• [Work order]
When a line of the entries contains "repeat", please list that line.

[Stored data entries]

Lemma try_commands_notes (w : os) (cmds : list (list string)) (last_err : option string) :
  match theme_selector.try_commands w last_err cmds with
  | (_, notes, Ok true) => notes = []
  | (_, notes, Ok false) => exists n, notes = [n] /\ level n = error /\ seconds n = 6
  | (_, notes, Raise _) => notes = []
  end.
Proof.
  revert last_err. induction cmds as [|cmd cmds IH]; intros last_err; simpl.
  - eexists; repeat split; reflexivity.
  - destruct (run w cmd) as [rc out err | []];
      try reflexivity; try (eexists; repeat split; reflexivity).
    + destruct (Z.eqb rc 0); [reflexivity|].
      specialize (IH (Some (theme_selector.error_text rc out err))).
      destruct (theme_selector.try_commands w _ cmds) as [[acts notes] r].
      exact IH.
    + specialize (IH last_err).
      destruct (theme_selector.try_commands w last_err cmds) as [[acts notes] r].
      exact IH.
Qed.
End LauncherFacts.

(** C3, as the code has it.  Connect: when the bounded wait of the tab
    attempt runs out, [_connect] goes on to the next strategy, the
    [os.execvp] of [kitten] (or of [ssh] in plain mode).  Apply theme: when
    the wait on [kitten @ set-colors] runs out, [_apply_theme] shows the
    time-out message and returns [False] at once; [kitty] is not tried. *)
Theorem C3_timeout_in_the_strategy_chain :
  (forall (w : os) (use_kitten : bool) (host_alias : string) (theme : option string),
      run w (tab_argv use_kitten host_alias theme) = RunTimeout ->
      exists rest,
        fst (ssh_host_selector._connect w use_kitten host_alias theme)
        = Ran (tab_argv use_kitten host_alias theme)
          :: first_exec use_kitten host_alias theme :: rest)
  /\
  (forall (w : os) (path : Path) (display : string),
      run w (theme_selector.set_colors "kitten" path) = RunTimeout ->
      theme_selector._apply_theme w path display
      = ([Ran (theme_selector.set_colors "kitten" path)],
         [theme_selector.timed_out], Ok false)).
Proof.
  split.
  - intros w use_kitten host_alias theme H.
    apply LauncherFacts.connect_after_failed_tab.
    now apply LauncherFacts.timeout_is_recovered.
  - intros w path display H. unfold theme_selector._apply_theme. simpl.
    now rewrite H.
Qed.

Lemma C3_timeout_witness :
  (exists rest,
     fst (ssh_host_selector._connect Samples.kitten_hangs true "web" (Some "dracula"))
     = Ran ["kitten"; "@"; "launch"; "--type=tab"; "--cwd"; "current";
            "kitten"; "ssh"; "--kitten"; "color_scheme=dracula"; "web"]
       :: Execed "kitten" ["kitten"; "ssh"; "--kitten"; "color_scheme=dracula"; "web"]
       :: rest)
  /\ theme_selector._apply_theme Samples.kitten_hangs (snd Samples.zen) "Zen"
     = ([Ran ["kitten"; "@"; "set-colors"; "-a"; "/home/u/.config/kitty/Zen.conf"]],
        [theme_selector.timed_out], Ok false).
Proof.
  split.
  - apply (proj1 C3_timeout_in_the_strategy_chain Samples.kitten_hangs true "web" (Some "dracula")).
    reflexivity.
  - apply (proj2 C3_timeout_in_the_strategy_chain Samples.kitten_hangs (snd Samples.zen) "Zen").
    reflexivity.
Defined.

(** C3 fails as stated for themes: after the time-out of the first
    program the second one, which would have succeeded, is never run. *)
Lemma C3_apply_theme_stops_counterexample :
  let path := snd Samples.zen in
  run Samples.kitten_hangs (theme_selector.set_colors "kitten" path) = RunTimeout
  /\ run Samples.kitten_hangs (theme_selector.set_colors "kitty" path) = RunExit 0 "" ""
  /\ ~ In (Ran (theme_selector.set_colors "kitty" path))
          (fst (fst (theme_selector._apply_theme Samples.kitten_hangs path "Zen")))
  /\ snd (theme_selector._apply_theme Samples.kitten_hangs path "Zen") = Ok false.
Proof.
  cbv zeta. split; [reflexivity|]. split; [reflexivity|]. split; [|reflexivity].
  vm_compute. intros [H | []]. discriminate H.
Qed.

(** C10. In plain-ssh mode [_connect] does not depend on the theme at
    all, and its two attempts carry the alias only.  In kitten mode every
    [os.execvp] of the [ssh] binary has the arguments [ssh alias], and it
    is what the call ends with when both kitten strategies are
    unavailable (the tab attempt failed in a way the code recovers from
    and [kitten] is not found).  The theme does appear in the kitten
    command line. *)
Theorem C10_theme_only_reaches_kitten :
  (forall (w : os) (host_alias : string) (theme : option string),
      ssh_host_selector._connect w false host_alias theme
      = ssh_host_selector._connect w false host_alias None
      /\ Forall (fun a => a = Ran (ssh_host_selector.launch_prefix ++ ["ssh"; host_alias])
                          \/ a = Execed "ssh" ["ssh"; host_alias])
           (fst (ssh_host_selector._connect w false host_alias theme)))
  /\
  (forall (w : os) (host_alias : string) (theme : option string),
      Forall (fun a => a = Ran (ssh_host_selector.launch_prefix
                                ++ ssh_host_selector.kitten_ssh_argv host_alias theme)
                       \/ a = Execed "kitten" (ssh_host_selector.kitten_ssh_argv host_alias theme)
                       \/ a = Execed "ssh" ["ssh"; host_alias])
        (fst (ssh_host_selector._connect w true host_alias theme)))
  /\
  (forall (w : os) (host_alias : string) (theme : option string),
      tab_failed w
        (ssh_host_selector.launch_prefix
         ++ ssh_host_selector.kitten_ssh_argv host_alias theme) = true ->
      execvp w "kitten" (ssh_host_selector.kitten_ssh_argv host_alias theme) = ExecNotFound ->
      last (fst (ssh_host_selector._connect w true host_alias theme)) (Ran [])
      = Execed "ssh" ["ssh"; host_alias])
  /\
  (forall (host_alias t : string),
      t <> "" ->
      ssh_host_selector.kitten_ssh_argv host_alias (Some t)
      = ["kitten"; "ssh"; "--kitten"; String.append "color_scheme=" t; host_alias]).
Proof.
  split; [|split; [|split]].
  - intros w host_alias theme. split; [reflexivity|].
    unfold ssh_host_selector._connect.
    destruct (ssh_host_selector.tab_opened w _);
      [|destruct (ssh_host_selector.tab_escaped w _);
        [|destruct (execvp w "ssh" _) as [|[]]]];
      cbn [fst]; repeat (apply Forall_cons; [auto|]); apply Forall_nil.
  - intros w host_alias theme. unfold ssh_host_selector._connect.
    destruct (ssh_host_selector.tab_opened w _);
      [|destruct (ssh_host_selector.tab_escaped w _);
        [|destruct (execvp w "kitten" _) as [|[]];
          try destruct (execvp w "ssh" _) as [|[]]]];
      cbn [fst]; repeat (apply Forall_cons; [auto|]); apply Forall_nil.
  - intros w host_alias theme Htab Hexec. unfold ssh_host_selector._connect.
    rewrite Hexec.
    LauncherFacts.run_cases w
      (ssh_host_selector.launch_prefix
       ++ ssh_host_selector.kitten_ssh_argv host_alias theme);
      try discriminate Htab;
      now destruct (execvp w "ssh" _) as [|[]].
  - intros host_alias t Ht. unfold ssh_host_selector.kitten_ssh_argv.
    destruct t; [contradiction | reflexivity].
Qed.

Lemma C10_theme_dropped_witness :
  last (fst (ssh_host_selector._connect Samples.bare true "web" (Some "dracula"))) (Ran [])
  = Execed "ssh" ["ssh"; "web"]
  /\ ssh_host_selector.kitten_ssh_argv "web" (Some "dracula")
     = ["kitten"; "ssh"; "--kitten"; "color_scheme=dracula"; "web"].
Proof.
  split.
  - apply (proj1 (proj2 (proj2 C10_theme_only_reaches_kitten))
             Samples.bare "web" (Some "dracula")); reflexivity.
  - apply (proj2 (proj2 (proj2 C10_theme_only_reaches_kitten)) "web" "dracula").
    discriminate.
Defined.

(* ================================================================== *)
(** * Confirming a selection *)
(* ================================================================== *)

Lemma valid_index_guard {A : Type} (idx : Z) (l : list A) :
  (0 <= idx < Z.of_nat (List.length l))%Z ->
  (idx <? 0)%Z || (Z.of_nat (List.length l) <=? idx)%Z = false.
Proof.
  intros [H1 H2]. apply orb_false_iff. split; [apply Z.ltb_ge | apply Z.leb_gt]; lia.
Qed.

(** C2, as the code has it.  On a valid index the launcher is run on
    the entry at that index.  Hosts: on success the picker shows
    [Connecting to ...] and exits; on failure it shows an error and keeps
    running.  Themes: on success the picker shows [Applied: ...], sets
    the status line and keeps running; on failure the launcher has shown
    one error and the picker keeps running.  On failure the filtered
    view and the list widget, with its highlighted index, are untouched.
    An exception the launcher does not catch leaves the handler as it
    left the launcher, with the picker as it was. *)
Theorem C2_selection_confirmed :
  (forall (w : os) (idx : Z) (app : ssh_host_selector.App)
          (display host_alias : string) (theme : option string),
      (0 <= idx < Z.of_nat (List.length (ssh_host_selector._filtered app)))%Z ->
      nth_error (ssh_host_selector._filtered app) (Z.to_nat idx)
        = Some (display, host_alias, theme) ->
      let launch :=
        ssh_host_selector._connect w (ssh_host_selector.use_kitten_ssh app) host_alias theme in
      let handled := ssh_host_selector.on_list_view_selected w idx app in
      fst handled = fst launch /\
      match snd launch with
      | ssh_host_selector.Returned true =>
          exists app', snd handled = ssh_host_selector.Returned app' /\
            ssh_host_selector.notifications app'
              = ssh_host_selector.notifications app
                ++ [ssh_host_selector.connecting display] /\
            ssh_host_selector.exited app' = true
      | ssh_host_selector.Returned false =>
          exists app', snd handled = ssh_host_selector.Returned app' /\
            ssh_host_selector.notifications app'
              = ssh_host_selector.notifications app ++ [ssh_host_selector.could_not_run] /\
            ssh_host_selector.exited app' = ssh_host_selector.exited app /\
            ssh_host_selector._filtered app' = ssh_host_selector._filtered app /\
            ssh_host_selector.host_list app' = ssh_host_selector.host_list app
      | ssh_host_selector.ImageReplaced =>
          snd handled = ssh_host_selector.ImageReplaced
      | ssh_host_selector.Raised e =>
          snd handled = ssh_host_selector.Raised e
      end)
  /\
  (forall (w : os) (idx : Z) (app : theme_selector.App) (display : string) (path : Path),
      (0 <= idx < Z.of_nat (List.length (theme_selector._filtered app)))%Z ->
      nth_error (theme_selector._filtered app) (Z.to_nat idx) = Some (display, path) ->
      let launch := theme_selector._apply_theme w path display in
      let handled := theme_selector.on_list_view_selected w idx app in
      let app' := snd (fst handled) in
      fst (fst handled) = fst (fst launch) /\
      theme_selector.exited app' = theme_selector.exited app /\
      theme_selector._filtered app' = theme_selector._filtered app /\
      theme_selector.theme_list app' = theme_selector.theme_list app /\
      match snd launch with
      | Ok true =>
          theme_selector.notifications app'
            = theme_selector.notifications app ++ [theme_selector.applied display] /\
          theme_selector.status app' = String.append "Current: " display /\
          snd handled = None
      | Ok false =>
          (exists n, level n = error /\
             theme_selector.notifications app'
               = theme_selector.notifications app ++ [n]) /\
          theme_selector.status app' = theme_selector.status app /\
          snd handled = None
      | Raise e => app' = app /\ snd handled = Some e
      end).
Proof.
  split.
  - intros w idx app display host_alias theme Hidx Hnth launch handled.
    subst handled. unfold ssh_host_selector.on_list_view_selected.
    rewrite (valid_index_guard idx _ Hidx), Hnth. fold launch.
    destruct launch as [acts [[|]| |e]]; simpl; split; try reflexivity;
      eexists; repeat split; reflexivity.
  - intros w idx app display path Hidx Hnth launch handled app'.
    subst app' handled. unfold theme_selector.on_list_view_selected.
    rewrite (valid_index_guard idx _ Hidx), Hnth. fold launch.
    assert (Hn := LauncherFacts.try_commands_notes w
                    [theme_selector.set_colors "kitten" path;
                     theme_selector.set_colors "kitty" path] None).
    fold (theme_selector._apply_theme w path display) in Hn. fold launch in Hn.
    destruct launch as [[acts notes] [[|]|e]]; simpl.
    + subst notes. repeat split; reflexivity.
    + destruct Hn as [n [-> [Hlevel _]]]. repeat split; try reflexivity.
      exists n. split; [exact Hlevel|]. now rewrite app_nil_r.
    + repeat split; reflexivity.
Qed.

Lemma C2_selection_witness :
  (exists app',
      snd (ssh_host_selector.on_list_view_selected Samples.all_tools 0
             (Samples.ssh_app true [Samples.web]))
        = ssh_host_selector.Returned app' /\
      ssh_host_selector.notifications app' = [ssh_host_selector.connecting "ann@web"] /\
      ssh_host_selector.exited app' = true)
  /\
  (exists n, level n = error /\
     theme_selector.notifications
       (snd (fst (theme_selector.on_list_view_selected Samples.bare 0
                    (Samples.theme_app [Samples.zen])))) = [n]).
Proof.
  split.
  - assert (H := proj1 C2_selection_confirmed Samples.all_tools 0%Z
                   (Samples.ssh_app true [Samples.web]) "ann@web" "web" (Some "dracula")).
    cbv zeta in H. destruct H as [_ H]; [simpl; lia | reflexivity |].
    exact H.
  - assert (H := proj2 C2_selection_confirmed Samples.bare 0%Z
                   (Samples.theme_app [Samples.zen]) "Zen" (snd Samples.zen)).
    cbv zeta in H. destruct H as [_ [_ [_ [_ H]]]]; [simpl; lia | reflexivity |].
    destruct H as [H _]. exact H.
Defined.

• [Problem solution]
  - eexists; repeat split; reflexivity.
      try reflexivity; try (eexists; repeat split; reflexivity).
      cbn [fst]; repeat (apply Forall_cons; [auto|]); apply Forall_nil.
      cbn [fst]; repeat (apply Forall_cons; [auto|]); apply Forall_nil.
      eexists; repeat split; reflexivity.
    + subst notes. repeat split; reflexivity.
    + destruct Hn as [n [-> [Hlevel _]]]. repeat split; try reflexivity.
    + repeat split; reflexivity.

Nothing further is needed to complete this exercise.